Yes. Autologous transplantation today is the first choice, if there is available an autologous graft.

Until today in Europe there have been performed 25000 transplantations by using hematopoietic stem cells. 70% of these transplantations were autologous, the stem cells were derived from the patient himself, and 30% were allogeneic, they were derived from a donor.  In the 70% of these cases the donor was within the family, Watt et al 2007, Methods Mol Biol 368: 237-259.

It is explained by the fact that the possibility one autologus graft to transfer the disease, because it is collected after the appearance of the disease, is balanced by the danger of host versus graft disease that is the main complication after allogeneic transplantation.

There are few available data about the treatment of leukemia by using autologous UCB stem cell in patients who they had cryopreserved their own stem cells. These grafts even they are valuable, today are very spare. With simple words few children that developed leukemia had cryopreserved their own stem cells from UCB.
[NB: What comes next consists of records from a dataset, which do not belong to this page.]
(* ===== verification/VmmQueries.v ===== *)
(** The functions of [vmm.c] that walk the tables in software agree with the
    hardware's walk. *)
From stdpp Require Import gmap.
From S2P Require Import Prelude Pmm Vmm VmmTree VmmInv VmmProofs VmmValid VmmUser VmmTlb VmmPages.
Import Pmm Vmm VmmTree VmmInv VmmProofs VmmValid VmmUser VmmTlb VmmPages.

Module VmmQueries.

(** Clearing the low bits of a 64-bit word. *)
Lemma land_clear_low n x :
  0 <= n <= 64 -> is_u64 x -> Z.land x (Z.shiftl (Z.ones (64 - n)) n) = x / 2 ^ n * 2 ^ n.
Proof.
  intros Hn Hx. replace (x / 2 ^ n * 2 ^ n) with (Z.shiftl (Z.shiftr x n) n)
    by (rewrite Z.shiftl_mul_pow2, Z.shiftr_div_pow2 by lia; done).
  apply Z.bits_inj'. intros i Hi. rewrite Z.land_spec.
  destruct (decide (i < n)); [by rewrite !Z.shiftl_spec_low, andb_false_r by lia|].
  rewrite !Z.shiftl_spec, Z.shiftr_spec by lia. replace (i - n + n) with i by lia.
  destruct (decide (i < 64)).
  - by rewrite Z.ones_spec_low, andb_true_r by lia.
  - rewrite Z.ones_spec_high, andb_false_r by lia. symmetry.
    unfold is_u64 in Hx. change 18446744073709551616 with (2 ^ 64) in Hx.
    rewrite <- (Z.mod_small x (2 ^ 64)) by lia. by rewrite Z.mod_pow2_bits_high by lia.
Qed.

Section queries.
Context {A : Type} `{!FrameAllocator A, !AllocatorLaws A}.
Implicit Types (s : vmm A) (g : ghost).

(** * Descents *)

(** The entries on the path of an address below a table [t]: three links with
    the flags [fl], or an absent one. *)
Inductive descent s (fl t va : Z) : option Z -> Prop :=
  | D_leaf p1 p2 p3 e :
      is_frame p1 -> is_frame p2 -> is_frame p3 ->
      entry s t (ix 39 va) = Some (Z.lor p1 fl) -> entry s p1 (ix 30 va) = Some (Z.lor p2 fl) ->
      entry s p2 (ix 21 va) = Some (Z.lor p3 fl) -> entry s p3 (ix 12 va) = Some e ->
      descent s fl t va (Some e)
  | D_first : entry s t (ix 39 va) = Some 0 -> descent s fl t va None
  | D_second p1 :
      is_frame p1 -> entry s t (ix 39 va) = Some (Z.lor p1 fl) -> entry s p1 (ix 30 va) = Some 0 ->
      descent s fl t va None
  | D_third p1 p2 :
      is_frame p1 -> is_frame p2 -> entry s t (ix 39 va) = Some (Z.lor p1 fl) ->
      entry s p1 (ix 30 va) = Some (Z.lor p2 fl) -> entry s p2 (ix 21 va) = Some 0 ->
      descent s fl t va None.

(** The walk of the hardware along a descent. *)
Lemma descent_mmu s fl t va o :
  descent s fl t va o -> is_flags fl -> has fl PTE_PRESENT = true -> has fl PTE_HUGE = false ->
  mmu s t va = translate fl o.
Proof using Type.
  intros D Hfl Hp Hh. unfold mmu, path_of. destruct D as [p1 p2 p3 e F1 F2 F3 E1 E2 E3 E4|E1|p1 F1 E1 E2|p1 p2 F1 F2 E1 E2 E3].
  - rewrite (walk_step _ _ _ _ _ _ _ _ _ E1), (walk_step _ _ _ _ _ _ _ _ _ E2),
      (walk_step _ _ _ _ _ _ _ _ _ E3), (walk_leaf _ _ _ _ _ _ E4) by done. cbn.
    by destruct (has fl PTE_USER), (has fl PTE_READWRITE).
  - by rewrite walk_absent.
  - by rewrite (walk_step _ _ _ _ _ _ _ _ _ E1), walk_absent.
  - by rewrite (walk_step _ _ _ _ _ _ _ _ _ E1), (walk_step _ _ _ _ _ _ _ _ _ E2), walk_absent.
Qed.

Lemma descent_root s fl t t' va o :
  entry s t' (ix 39 va) = entry s t (ix 39 va) -> descent s fl t va o -> descent s fl t' va o.
Proof using Type.
  intros E D.
  destruct D as [p1 p2 p3 e F1 F2 F3 E1 E2 E3 E4|E1|p1 F1 E1 E2|p1 p2 F1 F2 E1 E2 E3]; rewrite <- E in E1;
    
    [by apply (D_leaf _ _ _ _ p1 p2 p3)|by apply D_first|by apply (D_second _ _ _ _ p1)|by apply (D_third _ _ _ _ p1 p2)].
Qed.

(** A hierarchy gives a descent for every address of its domain. *)
Lemma paged_descent s fl dom N L r va :
  paged (mem s) fl dom N L -> is_flags fl -> has fl PTE_PRESENT = true -> N !! [] = Some r ->
  (forall i p, dom (i :: p) = fun _ => true) -> dom [] (ix 39 va) = true ->
  exists o, descent s fl r va o /\ (o = Some 0 \/ o = L !! vpath va) /\ (is_Some (L !! vpath va) -> o = L !! vpath va).
Proof using Type.
  intros P Hfl Hp Hr Hdom Hd. pose proof (pg_tree _ _ _ _ _ P) as T.
  assert (Hno : forall q p, N !! p = None -> vpath va = ix 12 va :: q ++ p -> L !! vpath va = None).
  { intros q p Hn ->. by eapply paged_none. }
  destruct (tree_child (mem s) fl dom N [] r (ix 39 va)) as [(f1 & N1 & F1 & W1)|[N1 W1]];
    try done; [cbn; lia|apply ix_index| |].
  2: { exists None. split; [by apply D_first|]. rewrite (Hno [ix 21 va; ix 30 va] [ix 39 va]) by done.
       split; [by right|by intros [? ?]]. }
  destruct (tree_child (mem s) fl dom N [ix 39 va] f1 (ix 30 va)) as [(f2 & N2 & F2 & W2)|[N2 W2]];
    try done; [cbn; lia|apply ix_index|by rewrite Hdom| |].
  2: { exists None. split; [by apply (D_second _ _ _ _ f1)|]. rewrite (Hno [ix 21 va] [ix 30 va; ix 39 va]) by done.
       split; [by right|by intros [? ?]]. }
  destruct (tree_child (mem s) fl dom N [ix 30 va; ix 39 va] f2 (ix 21 va)) as [(f3 & N3 & F3 & W3)|[N3 W3]];
    try done; [cbn; lia|apply ix_index|by rewrite Hdom| |].
  2: { exists None. split; [by apply (D_third _ _ _ _ f1 f2)|]. rewrite (Hno [] (vdir va)) by done.
       split; [by right|by intros [? ?]]. }
  pose proof (pg_entry _ _ _ _ _ P (vdir va) f3 (ix 12 va) N3 eq_refl (ix_index 12 va)) as W4.
  rewrite <- vpath_eq in W4.
  exists (Some (default 0 (L !! vpath va))). split; [by apply (D_leaf _ _ _ _ f1 f2 f3)|].
  destruct (L !! vpath va) as [e|]; cbn; [auto|]. split; [by left|by intros [? ?]].
Qed.

(** Every known root has a descent with the flags of the hierarchy it leads to. *)
Lemma known_descent s g r va :
  inv s g -> known s r ->
  exists fl o, (fl = USER_LINK \/ fl = KERNEL_LINK) /\ descent s fl r va o /\
    match o with
    | Some e => e = 0 \/ (has e PTE_PRESENT = true /\
        has e PTE_USER = (if decide (fl = USER_LINK) then true else false))
    | None => True
    end.
Proof using All.
  intros I Hkn.
  assert (HK : exists o, descent s KERNEL_LINK (kernel_pml4 s) va o /\
    match o with
    | Some e => e = 0 \/ (has e PTE_PRESENT = true /\
        has e PTE_USER = (if decide (KERNEL_LINK = USER_LINK) then true else false))
    | None => True end).
  { destruct (paged_descent s KERNEL_LINK kernel_dom (gK g) (gKL g) (kernel_pml4 s) va) as (o & D & [->| ->] & _);
      [apply I|flags|flags|apply I|done|done| |].
    - exists (Some 0). split; [done|by left].
    - exists (gKL g !! vpath va). split; [done|]. destruct (gKL g !! vpath va) as [e|] eqn:E; [|done].
      right. by apply (iv_kpte _ _ I _ _ E). }
  destruct Hkn as [->|(k & md & Hk & <- & Hr)].
  { destruct HK as (o & D & Ho). exists KERNEL_LINK, o. split; [by right|]. done. }
  pose proof (iv_space _ _ I _ _ Hk Hr) as S. pose proof (ix_index 39 va) as Hx. unfold index in Hx.
  destruct (decide (ix 39 va < 256)) as [Hlow|Hhigh].
  - destruct (paged_descent s USER_LINK user_dom (gN g k) (gL g k) (root md) va) as (o & D & Ho & _);
      [apply S|flags|flags|apply S|done|cbn; lia|].
    exists USER_LINK, o. split; [by left|]. split; [done|].
    destruct Ho as [->| ->]; [by left|]. destruct (gL g k !! vpath va) as [e|] eqn:E; [|done]. right.
    destruct (sp_pte _ _ _ _ _ _ _ S _ _ E) as (f & fl & -> & Hf & Hfl & _).
    destruct (user_pte_facts f fl Hf Hfl) as (-> & -> & _). done.
  - destruct (sp_high _ _ _ _ _ _ _ S (ix 39 va)) as [E|[_ E]]; [lia| |].
    + exists KERNEL_LINK, None. split; [by right|]. split; [by apply D_first|done].
    + destruct HK as (o & D & Ho). exists KERNEL_LINK, o. split; [by right|].
      split; [by apply (descent_root s _ (kernel_pml4 s))|done].
Qed.

Lemma link_facts fl p :
  fl = USER_LINK \/ fl = KERNEL_LINK -> is_frame p ->
  has (Z.lor p fl) PTE_PRESENT = true /\ has (Z.lor p fl) PTE_HUGE = false /\
  has (Z.lor p fl) PTE_USER = (if decide (fl = USER_LINK) then true else false) /\
  vmm_table_from_phys (Z.lor p fl) = p.
Proof using Type.
  intros [->| ->] Hp.
  - destruct (user_link_facts p Hp) as (-> & -> & -> & _ & _ & -> & _). done.
  - destruct (kernel_link_facts p Hp) as (-> & -> & -> & _ & -> & _). done.
Qed.
Lemma link_mmu s g fl r va o :
  fl = USER_LINK \/ fl = KERNEL_LINK -> descent s fl r va o -> mmu s r va = translate fl o.
Proof using Type. intros [->| ->] D; (apply descent_mmu; [done|flags..]). Qed.

(** * The software walks *)

(** A page is valid for the user exactly when the hardware lets the user in. *)
Lemma user_page_valid_spec s g r va :
  inv s g -> known s r ->
  user_page_valid s r va = Some (match mmu s r va with Some tr => t_user tr | None => false end).
Proof using All.
  intros I Hkn. destruct (known_descent s g r va I Hkn) as (fl & o & Hfl & D & Ho).
  rewrite (link_mmu s g fl r va o Hfl D). unfold user_page_valid.
  destruct D as [p1 p2 p3 e F1 F2 F3 E1 E2 E3 E4|E1|p1 F1 E1 E2|p1 p2 F1 F2 E1 E2 E3];
    rewrite E1, bind_Some_l; [| |destruct (link_facts fl p1 Hfl F1) as (-> & _ & -> & ->)..].
  - destruct (link_facts fl p1 Hfl F1) as (-> & _ & -> & ->). cbn [negb orb]. cbv zeta.
    rewrite E2, bind_Some_l. destruct (link_facts fl p2 Hfl F2) as (-> & -> & -> & ->).
    rewrite E3. destruct (decide (fl = USER_LINK)) as [->|Hne]; cbn [negb orb].
    + rewrite bind_Some_l. destruct (link_facts USER_LINK p3 Hfl F3) as (-> & -> & -> & ->).
      cbn [negb orb]. rewrite decide_True by done. cbn [negb]. rewrite E4, bind_Some_l. f_equal.
      unfold translate, leaf_translation. by destruct (has e PTE_PRESENT).
    + destruct Hfl as [| ->]; [done|]. unfold translate, leaf_translation.
      by destruct (has e PTE_PRESENT).
  - done.
  - destruct (decide (fl = USER_LINK)); cbn [negb orb]; [by rewrite E2|done].
  - destruct (decide (fl = USER_LINK)) as [->|]; cbn [negb orb]; [|done]. rewrite E2, bind_Some_l.
    destruct (link_facts USER_LINK p2 Hfl F2) as (-> & -> & -> & ->). rewrite decide_True by done.
    cbn [negb orb]. by rewrite E3.
Qed.

(** [vmm_virtual_to_physical] gives the address that the hardware uses. *)
Lemma virtual_to_physical_spec s g c va :
  inv s g -> known s (active_pml4 s c) ->
  vmm_virtual_to_physical s c va =
    Some (match mmu s (active_pml4 s c) va with
          | Some tr => u64 (t_frame tr + Z.land va 0xFFF) | None => 0 end).
Proof using All.
  intros I Hkn. unfold vmm_virtual_to_physical. cbv zeta. set (r := active_pml4 s c) in *.
  assert (Hr : r <> 0).
  { destruct Hkn as [->|(k & md & _ & _ & ?)]; [by eapply kroot_nonzero|done]. }
  rewrite (proj2 (Z.eqb_neq _ _) Hr).
  destruct (known_descent s g r va I Hkn) as (fl & o & Hfl & D & Ho).
  rewrite (link_mmu s g fl r va o Hfl D).
  destruct D as [p1 p2 p3 e F1 F2 F3 E1 E2 E3 E4|E1|p1 F1 E1 E2|p1 p2 F1 F2 E1 E2 E3];
    rewrite E1, bind_Some_l; [| |destruct (link_facts fl p1 Hfl F1) as (-> & _ & _ & ->)..].
  - destruct (link_facts fl p1 Hfl F1) as (-> & _ & _ & ->). cbn [negb].
    rewrite E2, bind_Some_l. destruct (link_facts fl p2 Hfl F2) as (-> & _ & _ & ->). cbn [negb].
    rewrite E3, bind_Some_l. destruct (link_facts fl p3 Hfl F3) as (-> & _ & _ & ->). cbn [negb].
    rewrite E4, bind_Some_l. unfold translate, leaf_translation. by destruct (has e PTE_PRESENT).
  - done.
  - cbn [negb]. by rewrite E2.
  - cbn [negb]. rewrite E2, bind_Some_l. destruct (link_facts fl p2 Hfl F2) as (-> & _ & _ & ->).
    cbn [negb]. by rewrite E3.
Qed.

(** * Ranges *)

Lemma path_of_page a a' : page_of a = page_of a' -> path_of a = path_of a'.
Proof using Type.
  unfold page_of, path_of, VMM_PAGE_SIZE. intros E. rewrite !ix_mod by lia.
  change (2 ^ 39) with (4096 * 2 ^ 27). change (2 ^ 30) with (4096 * 2 ^ 18).
  change (2 ^ 21) with (4096 * 2 ^ 9). change (2 ^ 12) with 4096.
  rewrite <- !(Z.div_div _ 4096) by lia. change 0x1000 with 4096 in E. by rewrite E.
Qed.

(** The walk for address [a] ends in a page that the user may use. *)
Definition user_walk s (r a : Z) : Prop := exists tr, mmu s r a = Some tr /\ t_user tr = true.

Lemma user_walk_page s r a a' : page_of a = page_of a' -> user_walk s r a -> user_walk s r a'.
Proof using Type. intros E. unfold user_walk, mmu. by rewrite (path_of_page a a'). Qed.

Lemma user_page_walk s g r va :
  inv s g -> known s r -> exists b, user_page_valid s r va = Some b /\ (b = true <-> user_walk s r va).
Proof using All.
  intros I Hkn. rewrite (user_page_valid_spec s g) by done. eexists. split; [done|].
  unfold user_walk. destruct (mmu s r va) as [tr|]; [|naive_solver].
  split; [eauto|]. by intros (tr' & [= <-] & ?).
Qed.

Lemma user_pages_valid_spec fuel s g r page end_ :
  inv s g -> known s r -> 0 <= page -> page mod 4096 = 0 -> page < end_ <= U64_MAX ->
  (end_ - page) / 4096 < Z.of_nat fuel ->
  exists b, user_pages_valid s r page end_ fuel = Some b /\
    (b = true <-> forall a, page <= a < end_ -> user_walk s r a).
Proof using All.
  intros I Hkn. revert page. induction fuel as [|fuel IH]; intros page H0 Ha He Hf.
  { assert (0 <= (end_ - page) / 4096) by (apply Z.div_pos; lia). lia. }
  cbn [user_pages_valid]. replace (page <? end_) with true by lia. cbn [negb].
  destruct (user_page_walk s g r page I Hkn) as (b & -> & Hb). rewrite bind_Some_l.
  assert (Hpg : forall a, page <= a < page + 4096 -> page_of a = page_of page).
  { intros a Hr. unfold page_of, VMM_PAGE_SIZE. change 0x1000 with 4096. Z.div_mod_to_equations. lia. }
  destruct b; cbn [negb].
  2: { exists false. split; [done|]. split; [done|]. intros Hall. apply Hb, Hall. lia. }
  assert (Hthis : forall a, page <= a < page + 4096 -> user_walk s r a).
  { intros a Hr. apply (user_walk_page s r page); [symmetry; by apply Hpg|by apply Hb]. }
  destruct (Z.ltb_spec (U64_MAX - 0x1000) page) as [Hlast|Hmore].
  { exists true. split; [done|]. split; [|done]. intros _ a Hr. apply Hthis. unfold U64_MAX in *. lia. }
  destruct (Z.ltb_spec (page + 4096) end_) as [Hin|Hout].
  - destruct (IH (page + 0x1000)) as (b & E & Hb'); [lia| |lia| |].
    { Z.div_mod_to_equations. lia. }
    { replace (end_ - (page + 0x1000)) with (end_ - page + (-1) * 4096) by lia. rewrite Z.div_add by lia. lia. }
    exists b. split; [done|]. rewrite Hb'. split.
    + intros Hall a Hr. destruct (decide (a < page + 4096)); [apply Hthis; lia|apply Hall; lia].
    + intros Hall a Hr. apply Hall. lia.
  - exists true. split; [|split; [|done]].
    + destruct fuel; cbn [user_pages_valid]; by replace (page + 0x1000 <? end_) with false by lia.
    + intros _ a Hr. apply Hthis. lia.
Qed.

Lemma user_range_valid_spec s g c address length :
  inv s g -> known s (active_pml4 s c) -> is_u64 address -> is_u64 length ->
  exists b, vmm_user_range_valid s c address length = Some b /\
    (b = true <-> length = 0 \/
      (address <> 0 /\ address + length <= U64_MAX /\
       forall a, address <= a < address + length -> user_walk s (active_pml4 s c) a)).
Proof using All.
  intros I Hkn Ha Hl. unfold vmm_user_range_valid.
  assert (Hr : active_pml4 s c <> 0).
  { destruct Hkn as [->|(k & md & _ & _ & ?)]; [by eapply kroot_nonzero|done]. }
  rewrite (proj2 (Z.eqb_neq _ _) Hr). cbn [orb].
  destruct ((address =? 0) && negb (length =? 0) || (U64_MAX - address <? length)) eqn:G.
  { exists false. split; [done|]. split; [done|]. mach. }
  destruct (Z.eqb_spec length 0) as [->|Hne].
  { exists true. split; [done|]. split; [by left|done]. }
  change (u64 (Z.lnot 0xfff)) with (Z.shiftl (Z.ones 52) 12).
  assert (Hpage : Z.land address (Z.shiftl (Z.ones 52) 12) = address / 4096 * 4096).
  { by apply (land_clear_low 12 address). }
  rewrite Hpage. set (page := address / 4096 * 4096).
  assert (Hpg : page <= address < page + 4096) by (unfold page; mach).
  destruct (user_pages_valid_spec (Z.to_nat (length / VMM_PAGE_SIZE + 2)) s g (active_pml4 s c) page (address + length))
    as (b & E & Hb); try done.
  - unfold page. mach.
  - unfold page. apply Z.mod_mul. lia.
  - mach.
  - unfold VMM_PAGE_SIZE. change 0x1000 with 4096. mach.
  - exists b. split; [done|]. rewrite Hb. split.
    + intros Hall. right. split; [lia|]. split; [lia|]. intros a Hr'. apply Hall. lia.
    + intros [?|(_ & _ & Hall)] a Hr'; [done|]. destruct (decide (address <= a)) as [|Hlt]; [apply Hall; lia|].
      apply (user_walk_page _ _ address); [|apply Hall; mach].
      unfold page_of, VMM_PAGE_SIZE. change 0x1000 with 4096. unfold page in *. mach.
Qed.

End queries.
End VmmQueries.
In 2007 a case of a 3 year old child, suffering from acute lymphoblastic leukemia, was cured with its own stem cells and published in medical journal. At 2003 when the disease was appeared, chemotherapy failed twice in the child and finally the physicians decided to use the child’s stem cells that the family had cryopreserved, only for percussion, in a private bank, Hayani et al 2007, Pediatrics 119, 296-300. Today 4 years post transplantation the child is free of symptoms. In leukemia the total survival among patients that received their own stem cells or allogeneic compatible grafts don’t differ significantly, Loy Ys et al 2007 Leuk Lymphoma, 48 (1), 72-9. This application change the therapeutic methods for leukemia and DNA tests for leukemic clones detection that circulates between stem cells, leads the decision of using its own or allogeneic stem cells.

The treatment of childhood tumors (sarcomas, neuroblastomas, lymphomas) is accomplished with autologous stem cell transplantation.
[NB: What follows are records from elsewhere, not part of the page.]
(** * Pages of the kernel *)

(** [vmm_map] of a kernel page always returns.  It succeeds for an upper-half
    address in a shared slot, a frame below the direct map's limit, flags
    without user access and three free frames; then the page is translated the
    same way through the kernel's root and through the root of every process,
    all other translations are what they were through the root of the kernel
    and, in the lower half, of every process.  If the page was not mapped before
    no CPU keeps a stale translation. *)
Theorem vmm_map_correct hw s g c va pa flags :
  machine_ok hw -> inv s g ->
  exists ok s' g', vmm_map hw s c (kernel_pml4 s) va pa flags = Some (ok, s') /\ inv s' g' /\
    (ok = false -> same_translations s s') /\
    (ok = true -> kernel_mapped s g va pa flags s' g') /\
    (may_map_kernel s va pa flags -> ok = true) /\
    (coherent s -> mmu s (kernel_pml4 s) va = None -> coherent s').
Proof using All.
  intros Hhw I. destruct (vmm_map_spec hw s g c va pa flags Hhw I)
    as (ok & s' & g' & E & I' & _ & _ & _ & _ & Hf & Ht & Hc & Hok).
  exists ok, s', g'. split; [done|]. split; [done|]. split; [by intros; apply Hf|]. split; [by intros; apply Ht|].
  split; [done|]. intros C Hm. apply Hc; [done|]. rewrite (mmu_kernel s g) in Hm by done.
  destruct (gKL g !! vpath va) as [e|] eqn:Ee; [|done]. cbn in Hm. unfold leaf_translation in Hm.
  by rewrite (proj1 (iv_kpte _ _ I _ _ Ee)) in Hm.
Qed.

(** * Address spaces *)

(** [vmm_create_address_space] always returns.  It succeeds exactly when a
    frame is free and a record is unused; the new root is a fresh frame that
    translates nothing in the lower half, and in the upper half what the kernel
    translates; no other translation changes. *)
Theorem create_address_space_correct s g :
  inv s g -> exists r s' g', vmm_create_address_space s = Some (r, s') /\ created s g r s' g'.
Proof using All. apply create_spec. Qed.
Lemma parse_field_step fuel v st kv rest :
  good_item kv -> stops value_char rest ->
  parse_fields (S fuel) v st (item kv ++ rest) =
    (st ← key_value v st (fst kv) (snd kv); parse_fields fuel v st rest).
Proof.
  destruct kv as [key value]. intros [(Hp & He & Hk) [Hv Hn]] Hs. cbn [fst snd] in *. unfold item. cbn [fst snd].
  destruct key as [|k key]; [done|]. destruct value as [|c value]; [done|].
  assert (Hkc : Forall (fun c => key_char c = true) (k :: key)).
  { apply Forall_forall. intros x Hx. unfold all_plain in Hp. rewrite Forall_forall in Hp. rewrite Forall_forall in He. specialize (Hp x Hx). specialize (He x Hx).
    cbn in Hp, He. unfold key_char, blank, plain in *. lia. }
  assert (Hvc : Forall (fun c => value_char c = true) (c :: value)).
  { eapply Forall_impl; [exact Hv|]. intros x. cbn. unfold value_char, blank, visible, plain. lia. }
  destruct (while_app key_char (k :: key) (61 :: (c :: value) ++ rest) Hkc) as [E1 E2]; [done|].
  destruct (while_app value_char (c :: value) rest Hvc Hs) as [E3 E4].
  assert (Hd : drop_while blank (32 :: (k :: key) ++ 61 :: (c :: value) ++ rest) = (k :: key) ++ 61 :: (c :: value) ++ rest).
  { change (drop_while blank ((k :: key) ++ 61 :: (c :: value) ++ rest) = (k :: key) ++ 61 :: (c :: value) ++ rest).
    apply drop_while_stops. cbn. apply Forall_cons in Hp as [Hp _]. unfold plain, blank in *. lia. }
  change ((32 :: (k :: key) ++ 61 :: c :: value) ++ rest) with (32 :: ((k :: key) ++ 61 :: c :: value) ++ rest).
  rewrite <- app_assoc. change ((61 :: c :: value) ++ rest) with (61 :: (c :: value) ++ rest).
  cbn [parse_fields]. rewrite Hd. cbn [app] in *. cbv zeta. rewrite E1, E2, E3, E4. done.
Qed.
The annual frequency of occurrence  of cancer in children is 130 per million, so the probability of a child to present leukemia or cancer until the age of 16 is 1/500 and for 1 in four children a hematopoietic transplantation is required, Smith et al 2002, Principles and Practice of Pediatric Oncology, 4th edition Philadelphia PA Lippincott.  The probability to use one graft is doubled, if one considers the blood relatives that may make use of the graft.